YOUR ASSIGNMENT: From the first line of the records down to the one that holds "Theorem cleanup_terminates_then_deletes_owned (s", transcribe each line exactly and add nothing.

GIVEN RECORDS:
——

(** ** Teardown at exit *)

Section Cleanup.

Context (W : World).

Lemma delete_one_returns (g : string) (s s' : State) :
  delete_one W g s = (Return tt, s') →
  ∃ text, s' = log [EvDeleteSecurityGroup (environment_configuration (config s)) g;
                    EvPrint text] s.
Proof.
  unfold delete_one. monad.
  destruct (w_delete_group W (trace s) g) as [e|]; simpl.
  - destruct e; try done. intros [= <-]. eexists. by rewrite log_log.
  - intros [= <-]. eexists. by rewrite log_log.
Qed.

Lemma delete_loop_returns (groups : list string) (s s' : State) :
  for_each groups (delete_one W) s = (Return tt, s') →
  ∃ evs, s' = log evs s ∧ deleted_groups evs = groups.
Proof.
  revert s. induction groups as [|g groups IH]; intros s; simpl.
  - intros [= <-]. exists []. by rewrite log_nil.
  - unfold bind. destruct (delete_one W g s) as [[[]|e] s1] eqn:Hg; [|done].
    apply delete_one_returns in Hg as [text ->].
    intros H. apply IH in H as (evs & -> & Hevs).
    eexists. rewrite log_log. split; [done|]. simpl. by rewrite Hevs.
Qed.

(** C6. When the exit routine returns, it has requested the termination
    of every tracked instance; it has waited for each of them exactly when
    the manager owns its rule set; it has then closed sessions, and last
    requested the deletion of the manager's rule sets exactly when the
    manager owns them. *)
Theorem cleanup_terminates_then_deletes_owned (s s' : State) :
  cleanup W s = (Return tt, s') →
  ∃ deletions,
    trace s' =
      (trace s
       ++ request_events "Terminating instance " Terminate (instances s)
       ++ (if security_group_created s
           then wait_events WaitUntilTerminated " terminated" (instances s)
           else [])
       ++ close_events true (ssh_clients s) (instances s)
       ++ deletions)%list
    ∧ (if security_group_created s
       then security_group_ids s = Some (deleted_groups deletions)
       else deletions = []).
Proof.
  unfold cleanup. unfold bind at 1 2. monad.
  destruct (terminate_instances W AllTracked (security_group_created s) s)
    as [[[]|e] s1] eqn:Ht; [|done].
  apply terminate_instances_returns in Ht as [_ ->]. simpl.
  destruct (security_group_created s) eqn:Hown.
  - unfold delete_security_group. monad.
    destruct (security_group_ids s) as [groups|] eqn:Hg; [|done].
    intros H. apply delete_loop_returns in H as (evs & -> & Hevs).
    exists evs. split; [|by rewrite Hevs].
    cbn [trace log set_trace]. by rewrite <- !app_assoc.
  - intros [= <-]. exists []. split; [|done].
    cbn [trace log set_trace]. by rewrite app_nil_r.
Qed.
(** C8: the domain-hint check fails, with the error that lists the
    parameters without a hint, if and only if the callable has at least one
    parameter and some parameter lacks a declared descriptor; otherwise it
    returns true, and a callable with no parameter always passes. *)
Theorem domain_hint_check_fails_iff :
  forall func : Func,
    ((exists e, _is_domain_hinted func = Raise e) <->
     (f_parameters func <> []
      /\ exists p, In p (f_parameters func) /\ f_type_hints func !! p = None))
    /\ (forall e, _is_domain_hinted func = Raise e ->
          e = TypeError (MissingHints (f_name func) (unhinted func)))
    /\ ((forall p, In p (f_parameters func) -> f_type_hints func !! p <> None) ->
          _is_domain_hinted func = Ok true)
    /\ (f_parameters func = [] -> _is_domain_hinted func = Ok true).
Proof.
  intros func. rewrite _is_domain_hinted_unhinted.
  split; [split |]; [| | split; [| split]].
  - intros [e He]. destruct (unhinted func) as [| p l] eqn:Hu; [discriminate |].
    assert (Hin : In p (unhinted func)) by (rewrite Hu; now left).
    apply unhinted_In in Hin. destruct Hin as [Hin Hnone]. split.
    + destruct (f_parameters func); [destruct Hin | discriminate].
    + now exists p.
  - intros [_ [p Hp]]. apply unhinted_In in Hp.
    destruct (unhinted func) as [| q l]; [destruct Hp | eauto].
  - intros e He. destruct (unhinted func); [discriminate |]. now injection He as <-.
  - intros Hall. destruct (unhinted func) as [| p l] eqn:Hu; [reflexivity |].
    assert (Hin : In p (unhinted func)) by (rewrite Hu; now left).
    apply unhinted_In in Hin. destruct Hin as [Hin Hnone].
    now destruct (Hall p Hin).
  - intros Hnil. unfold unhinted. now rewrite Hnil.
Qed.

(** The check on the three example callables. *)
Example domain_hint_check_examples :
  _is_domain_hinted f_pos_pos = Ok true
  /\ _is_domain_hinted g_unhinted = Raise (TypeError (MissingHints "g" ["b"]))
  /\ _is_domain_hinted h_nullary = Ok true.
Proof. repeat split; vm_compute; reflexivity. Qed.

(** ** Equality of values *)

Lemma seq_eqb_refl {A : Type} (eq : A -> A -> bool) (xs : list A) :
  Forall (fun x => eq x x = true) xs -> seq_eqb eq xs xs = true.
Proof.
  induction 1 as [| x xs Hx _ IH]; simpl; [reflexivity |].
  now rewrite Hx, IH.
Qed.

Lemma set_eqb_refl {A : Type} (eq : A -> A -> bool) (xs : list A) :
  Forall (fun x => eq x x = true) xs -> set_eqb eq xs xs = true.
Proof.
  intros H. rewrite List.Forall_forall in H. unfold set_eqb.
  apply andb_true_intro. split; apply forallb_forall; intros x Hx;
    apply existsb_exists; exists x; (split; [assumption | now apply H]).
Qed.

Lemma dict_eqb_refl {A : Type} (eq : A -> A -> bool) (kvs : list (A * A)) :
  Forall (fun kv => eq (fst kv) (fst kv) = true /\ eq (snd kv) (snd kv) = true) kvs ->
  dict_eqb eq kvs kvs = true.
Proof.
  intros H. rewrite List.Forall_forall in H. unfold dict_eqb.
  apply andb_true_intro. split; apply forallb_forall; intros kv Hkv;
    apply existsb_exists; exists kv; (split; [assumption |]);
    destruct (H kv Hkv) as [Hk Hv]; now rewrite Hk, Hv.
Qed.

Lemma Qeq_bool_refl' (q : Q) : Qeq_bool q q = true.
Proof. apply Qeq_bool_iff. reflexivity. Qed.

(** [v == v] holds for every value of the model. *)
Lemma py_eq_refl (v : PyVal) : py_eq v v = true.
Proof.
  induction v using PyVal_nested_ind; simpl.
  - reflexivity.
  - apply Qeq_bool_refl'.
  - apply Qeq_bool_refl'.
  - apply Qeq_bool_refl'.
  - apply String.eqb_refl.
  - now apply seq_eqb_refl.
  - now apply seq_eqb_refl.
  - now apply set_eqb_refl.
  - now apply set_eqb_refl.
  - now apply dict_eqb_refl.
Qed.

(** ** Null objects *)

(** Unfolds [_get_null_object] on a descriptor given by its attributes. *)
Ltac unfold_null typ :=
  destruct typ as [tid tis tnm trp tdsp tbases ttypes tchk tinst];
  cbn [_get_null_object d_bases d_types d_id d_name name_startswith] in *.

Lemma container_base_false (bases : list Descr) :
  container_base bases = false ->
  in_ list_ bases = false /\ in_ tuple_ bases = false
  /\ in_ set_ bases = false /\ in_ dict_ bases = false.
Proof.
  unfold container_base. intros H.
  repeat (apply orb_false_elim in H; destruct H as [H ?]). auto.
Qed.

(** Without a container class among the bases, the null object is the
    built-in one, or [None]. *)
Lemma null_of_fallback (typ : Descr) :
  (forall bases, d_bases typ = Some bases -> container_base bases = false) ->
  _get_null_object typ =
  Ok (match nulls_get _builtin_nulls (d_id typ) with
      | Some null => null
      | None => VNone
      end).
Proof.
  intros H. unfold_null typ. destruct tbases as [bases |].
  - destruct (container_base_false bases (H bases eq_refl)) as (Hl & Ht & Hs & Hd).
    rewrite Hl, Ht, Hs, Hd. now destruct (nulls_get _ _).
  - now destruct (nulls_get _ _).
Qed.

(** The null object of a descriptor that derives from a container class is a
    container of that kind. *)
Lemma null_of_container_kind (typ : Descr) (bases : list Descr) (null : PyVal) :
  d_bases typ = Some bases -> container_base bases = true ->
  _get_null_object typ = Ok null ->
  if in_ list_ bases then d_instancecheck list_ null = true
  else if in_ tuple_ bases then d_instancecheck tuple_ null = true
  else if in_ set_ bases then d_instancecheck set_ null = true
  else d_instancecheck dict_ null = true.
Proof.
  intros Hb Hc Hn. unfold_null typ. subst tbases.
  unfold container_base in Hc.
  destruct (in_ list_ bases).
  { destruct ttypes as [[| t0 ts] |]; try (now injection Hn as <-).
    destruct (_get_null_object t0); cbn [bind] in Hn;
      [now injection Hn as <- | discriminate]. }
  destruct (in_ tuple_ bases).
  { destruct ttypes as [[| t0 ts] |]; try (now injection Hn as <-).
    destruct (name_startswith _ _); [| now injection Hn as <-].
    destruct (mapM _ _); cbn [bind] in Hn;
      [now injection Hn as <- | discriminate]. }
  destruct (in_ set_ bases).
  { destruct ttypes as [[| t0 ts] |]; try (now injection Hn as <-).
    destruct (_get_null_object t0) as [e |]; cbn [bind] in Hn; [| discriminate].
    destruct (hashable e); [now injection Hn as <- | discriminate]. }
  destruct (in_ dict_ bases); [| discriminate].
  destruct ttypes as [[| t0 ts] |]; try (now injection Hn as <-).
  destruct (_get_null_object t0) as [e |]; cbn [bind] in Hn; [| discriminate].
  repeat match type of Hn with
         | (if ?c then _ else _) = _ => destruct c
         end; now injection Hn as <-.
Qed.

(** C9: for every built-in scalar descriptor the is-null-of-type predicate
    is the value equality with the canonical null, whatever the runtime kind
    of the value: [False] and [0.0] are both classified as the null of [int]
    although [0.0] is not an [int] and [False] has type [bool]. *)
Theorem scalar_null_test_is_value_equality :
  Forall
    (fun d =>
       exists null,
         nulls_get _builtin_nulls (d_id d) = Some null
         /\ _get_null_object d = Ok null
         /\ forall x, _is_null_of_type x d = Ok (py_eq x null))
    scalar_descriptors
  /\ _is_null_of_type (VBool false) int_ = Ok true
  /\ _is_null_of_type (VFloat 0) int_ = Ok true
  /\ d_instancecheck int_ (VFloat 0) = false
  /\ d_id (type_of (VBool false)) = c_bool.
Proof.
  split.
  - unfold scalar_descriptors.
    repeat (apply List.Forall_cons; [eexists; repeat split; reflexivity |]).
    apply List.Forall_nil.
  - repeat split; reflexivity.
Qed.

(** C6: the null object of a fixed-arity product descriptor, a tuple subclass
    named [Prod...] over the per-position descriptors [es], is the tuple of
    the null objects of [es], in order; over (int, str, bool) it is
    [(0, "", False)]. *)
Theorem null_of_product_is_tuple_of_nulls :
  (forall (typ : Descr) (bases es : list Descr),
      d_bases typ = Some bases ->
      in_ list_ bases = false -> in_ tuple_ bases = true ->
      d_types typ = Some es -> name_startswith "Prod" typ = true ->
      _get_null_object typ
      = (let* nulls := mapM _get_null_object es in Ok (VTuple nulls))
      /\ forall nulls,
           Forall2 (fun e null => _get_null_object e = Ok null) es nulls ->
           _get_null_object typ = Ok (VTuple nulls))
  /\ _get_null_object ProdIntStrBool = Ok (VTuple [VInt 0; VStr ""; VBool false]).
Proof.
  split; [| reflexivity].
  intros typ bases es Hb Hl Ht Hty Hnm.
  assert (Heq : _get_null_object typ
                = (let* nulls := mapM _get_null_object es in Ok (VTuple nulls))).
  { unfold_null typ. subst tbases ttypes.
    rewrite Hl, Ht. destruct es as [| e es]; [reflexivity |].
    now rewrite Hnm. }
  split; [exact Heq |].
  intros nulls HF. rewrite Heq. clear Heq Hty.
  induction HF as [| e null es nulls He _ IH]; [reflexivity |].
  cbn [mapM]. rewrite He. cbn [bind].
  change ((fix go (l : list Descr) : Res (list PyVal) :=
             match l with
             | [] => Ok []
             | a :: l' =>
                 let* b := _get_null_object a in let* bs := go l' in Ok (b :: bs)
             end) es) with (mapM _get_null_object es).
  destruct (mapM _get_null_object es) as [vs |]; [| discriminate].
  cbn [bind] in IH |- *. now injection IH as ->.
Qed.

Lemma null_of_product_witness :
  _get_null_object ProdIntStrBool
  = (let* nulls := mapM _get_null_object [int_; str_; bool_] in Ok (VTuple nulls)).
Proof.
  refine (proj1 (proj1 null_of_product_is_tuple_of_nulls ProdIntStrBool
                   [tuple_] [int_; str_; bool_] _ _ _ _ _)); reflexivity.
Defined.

——

YOUR RESPONSE:
(** ** Teardown at exit *)

Section Cleanup.

Context (W : World).

Lemma delete_one_returns (g : string) (s s' : State) :
  delete_one W g s = (Return tt, s') →
  ∃ text, s' = log [EvDeleteSecurityGroup (environment_configuration (config s)) g;
                    EvPrint text] s.
Proof.
  unfold delete_one. monad.
  destruct (w_delete_group W (trace s) g) as [e|]; simpl.
  - destruct e; try done. intros [= <-]. eexists. by rewrite log_log.
  - intros [= <-]. eexists. by rewrite log_log.
Qed.

Lemma delete_loop_returns (groups : list string) (s s' : State) :
  for_each groups (delete_one W) s = (Return tt, s') →
  ∃ evs, s' = log evs s ∧ deleted_groups evs = groups.
Proof.
  revert s. induction groups as [|g groups IH]; intros s; simpl.
  - intros [= <-]. exists []. by rewrite log_nil.
  - unfold bind. destruct (delete_one W g s) as [[[]|e] s1] eqn:Hg; [|done].
    apply delete_one_returns in Hg as [text ->].
    intros H. apply IH in H as (evs & -> & Hevs).
    eexists. rewrite log_log. split; [done|]. simpl. by rewrite Hevs.
Qed.

(** C6. When the exit routine returns, it has requested the termination
    of every tracked instance; it has waited for each of them exactly when
    the manager owns its rule set; it has then closed sessions, and last
    requested the deletion of the manager's rule sets exactly when the
    manager owns them. *)
Theorem cleanup_terminates_then_deletes_owned (s s' : State) :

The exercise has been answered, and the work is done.